-- YOUR GOAL --
Below is some data. Retype exactly the lines starting at the one with "Definition SPACE : char := 32%N." and ending at the one with "let the_sum := fadd".

#### RECORDS TO USE

(** * The study page of infoman-quizzer: card markup and review session

    A shallow embedding of the study page script: the table sub-parser
    [parseTableData], the markup renderer [renderContent] (driven by the
    regular expression [blockRegex]), the shuffle [shuffleArray] and the
    review flow [loadCard], [handleActionClick], [handleRatingClick],
    [initializeStudySession].

    Layout: Part I holds the definitions, Part II the lemmas and theorems,
    Part III further properties of the script. *)

From Stdlib Require Import String Ascii.
From Stdlib Require Import List NArith Arith Bool Lia Permutation.
Import ListNotations.

Set Implicit Arguments.

(* ================================================================== *)
(** * Part I. Definitions *)
(* ================================================================== *)

(** ** JavaScript strings

    A JavaScript string is a sequence of UTF-16 code units; a code unit is
    modelled as a natural number [N]. *)

Module JS.

Definition char := N.
Definition str := list char.

(** Literals: the code units of an ASCII literal. *)
Definition lit (s : string) : str :=
  map N_of_ascii (list_ascii_of_string s).

Definition LF : char := 10%N.
Definition TAB : char := 9%N.
Definition SPACE : char := 32%N.
Definition PIPE : char := 124%N.
Definition BACKTICK : char := 96%N.

(** Truthiness of a string: only the empty string is falsy. *)
Definition truthy (s : str) : bool :=
  match s with [] => false | _ :: _ => true end.

(** [WhiteSpace] and [LineTerminator] code points of ECMAScript: the set that
    [String.prototype.trim] strips and that [\s] matches. *)
Definition isWhiteSpace (c : char) : bool :=
  ((9 <=? c) && (c <=? 13) || (c =? 32) || (c =? 160) || (c =? 5760)
   || (8192 <=? c) && (c <=? 8202) || (c =? 8232) || (c =? 8233)
   || (c =? 8239) || (c =? 8287) || (c =? 12288) || (c =? 65279))%N.

Fixpoint trimStart (s : str) : str :=
  match s with
  | [] => []
  | c :: s' => if isWhiteSpace c then trimStart s' else s
  end.

Definition trimEnd (s : str) : str := rev (trimStart (rev s)).

(** [s.trim()] *)
Definition trim (s : str) : str := trimEnd (trimStart s).
(** [.mean(axis=1)] with the default [skipna=True]: NaN entries are
    replaced by zero and left out of the count; no entry left gives
    NaN. *)
Definition fill0 (v : float) : float := if is_nan v then zero else v.

Definition row_mean (r : Row float) : float :=
  let the_sum := fadd (fadd (fill0 (at1 r)) (fill0 (at2 r)))
                      (fill0 (at3 r)) in
  let count := count_obs [at1 r; at2 r; at3 r] in
  if count =? 0 then nan else fdiv the_sum (of_nat count).

Definition mean_axis1 (df : Frame float) : list float := map row_mean df.

(** ** combine_gauges *)

Definition valid_from_diff (df : Frame float) (hours_to_average_for_diff
  : positive) (max_allowed_relative_diff min_R : float) : Frame bool :=
  let df_temp :=
    rolling_mean (60 * Pos.to_nat hours_to_average_for_diff) df in
  validity_from_relative_diff df_temp max_allowed_relative_diff
    (fdiv min_R (of_Z (Zpos hours_to_average_for_diff))).

Definition valid_from_zeros (df : Frame float) (min_R : float)
  (hours_to_average_for_zeros : positive) : Frame bool :=
  let df_temp :=
    rolling_mean (60 * Pos.to_nat hours_to_average_for_zeros) df in
  validity_from_zeros df_temp
    (fdiv min_R (of_Z (Zpos hours_to_average_for_zeros))).

(** [df_valid_combo] *)
Definition valid_combo (df : Frame float)
  (hours_to_average_for_diff : positive)
  (max_allowed_relative_diff min_R : float)
  (hours_to_average_for_zeros : positive) : Frame bool :=
  frame_and (valid_from_zeros df min_R hours_to_average_for_zeros)
            (valid_from_diff df hours_to_average_for_diff
                             max_allowed_relative_diff min_R).

(** The window arguments are whole, positive hour counts: pandas rejects
    a window that is not a non-negative integer, and the division of
    [min_R] by zero hours raises. *)
Definition combine_gauges (df_three_gauges_R_1_min : Frame float)
  (hours_to_average_for_diff : positive)
  (max_allowed_relative_diff min_R : float)
  (hours_to_average_for_zeros : positive) : list float :=
  let df_valid_combo :=
    valid_combo df_three_gauges_R_1_min hours_to_average_for_diff
                max_allowed_relative_diff min_R
                hours_to_average_for_zeros in
  mean_axis1 (frame_where df_three_gauges_R_1_min df_valid_combo).

(** ** gauge_corr, validity_from_corr *)

(** [df_corr_three_pairs[pair_str][df_corr_three_pairs[pair_str] > 1] = 0],
    written into the column as above. *)
Definition clamp_corr (c : float) : float :=
  if fgtb c (of_Z 1) then of_Z 0 else c.

(** [correls.xs(key=id_1, axis=0, level=1)] selects on the second level of
    the index of the rolling correlations.  For a frame without rows the
    correlations are an empty frame whose index has no second level, and
    the selection raises a [KeyError]: the result is [None] then. *)
Definition gauge_corr (df_three_gauges : Frame float)
  (corr_window_length : nat) : option (PFrame float) :=
  match df_three_gauges with
  | [] => None
  | _ :: _ =>
      Some
        (map (fun i =>
                build_prow (fun p =>
                  let '(id_1, id_2) := split_pair p in
                  clamp_corr (rolling_corr corr_window_length
                                (column id_1 df_three_gauges)
                                (column id_2 df_three_gauges) i)))
             (seq 0 (length df_three_gauges)))
  end.

Definition validity_from_corr (df_corr_three_pairs : PFrame float)
  (min_corr : float) : Frame bool :=
  map (fun r =>
         build_row (fun g =>
           let df_corr_1 := pcol (fst (pairs g)) r in
           let df_corr_2 := pcol (snd (pairs g)) r in
           fgeb df_corr_1 min_corr || fgeb df_corr_2 min_corr))
      df_corr_three_pairs.

End Pandas.

(** A plain instance of the rolling-mean kernel, for running the model:
    the sum of the window from left to right, over the window length. *)
Definition naive_window_mean (window : nat) (xs : list float) (i : nat)
  : float :=
  match window_values window i xs with
  | [] => nan
  | x :: tl => fdiv (fold_left fadd tl x) (of_nat window)
  end.

(** ** wmo_correction *)

Section Calibration.

(** [**] on binary64 values is numpy's [power], the [pow] of the platform:
    IEEE 754 does not fix its result to the bit, and it is a parameter
    here. *)
Variable pow : float -> float -> float.



End Calibration.


(** ** Statements of the specification, in its own words *)

(** The arithmetic mean of a list of values: their sum, from left to
    right, over their number; undefined (NaN) for no value. *)
Definition mean_list (xs : list float) : float :=
  match xs with
  | [] => nan
  | x :: tl => fdiv (fold_left fadd tl x) (of_nat (List.length xs))
  end.

(** The mean, over the gauges a mask row marks valid, of the values of a
    row. *)
Definition mean_over_valid (valid : Row bool) (r : Row float) : float :=
  mean_list (map (fun g => col g r) (filter (fun g => col g valid) gauge_ids)).

(** The same, leaving out the gauges whose value is NaN. *)
Definition mean_over_usable (valid : Row bool) (r : Row float) : float :=
  mean_list
    (map (fun g => col g r)
         (filter (fun g => col g valid && negb (is_nan (col g r)))
                 gauge_ids)).

(** The values of a row that are not NaN, in column order. *)
Definition observed (r : Row float) : list float :=
  filter (fun v => negb (is_nan v)) [at1 r; at2 r; at3 r].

########

-- RESPONSE AREA --
Definition SPACE : char := 32%N.
Definition PIPE : char := 124%N.
Definition BACKTICK : char := 96%N.

(** Truthiness of a string: only the empty string is falsy. *)
Definition truthy (s : str) : bool :=
  match s with [] => false | _ :: _ => true end.

(** [WhiteSpace] and [LineTerminator] code points of ECMAScript: the set that
    [String.prototype.trim] strips and that [\s] matches. *)
Definition isWhiteSpace (c : char) : bool :=
  ((9 <=? c) && (c <=? 13) || (c =? 32) || (c =? 160) || (c =? 5760)
   || (8192 <=? c) && (c <=? 8202) || (c =? 8232) || (c =? 8233)
   || (c =? 8239) || (c =? 8287) || (c =? 12288) || (c =? 65279))%N.

Fixpoint trimStart (s : str) : str :=
  match s with
  | [] => []
  | c :: s' => if isWhiteSpace c then trimStart s' else s
  end.

Definition trimEnd (s : str) : str := rev (trimStart (rev s)).

(** [s.trim()] *)
Definition trim (s : str) : str := trimEnd (trimStart s).
(** [.mean(axis=1)] with the default [skipna=True]: NaN entries are
    replaced by zero and left out of the count; no entry left gives
    NaN. *)
Definition fill0 (v : float) : float := if is_nan v then zero else v.

Definition row_mean (r : Row float) : float :=
  let the_sum := fadd (fadd (fill0 (at1 r)) (fill0 (at2 r)))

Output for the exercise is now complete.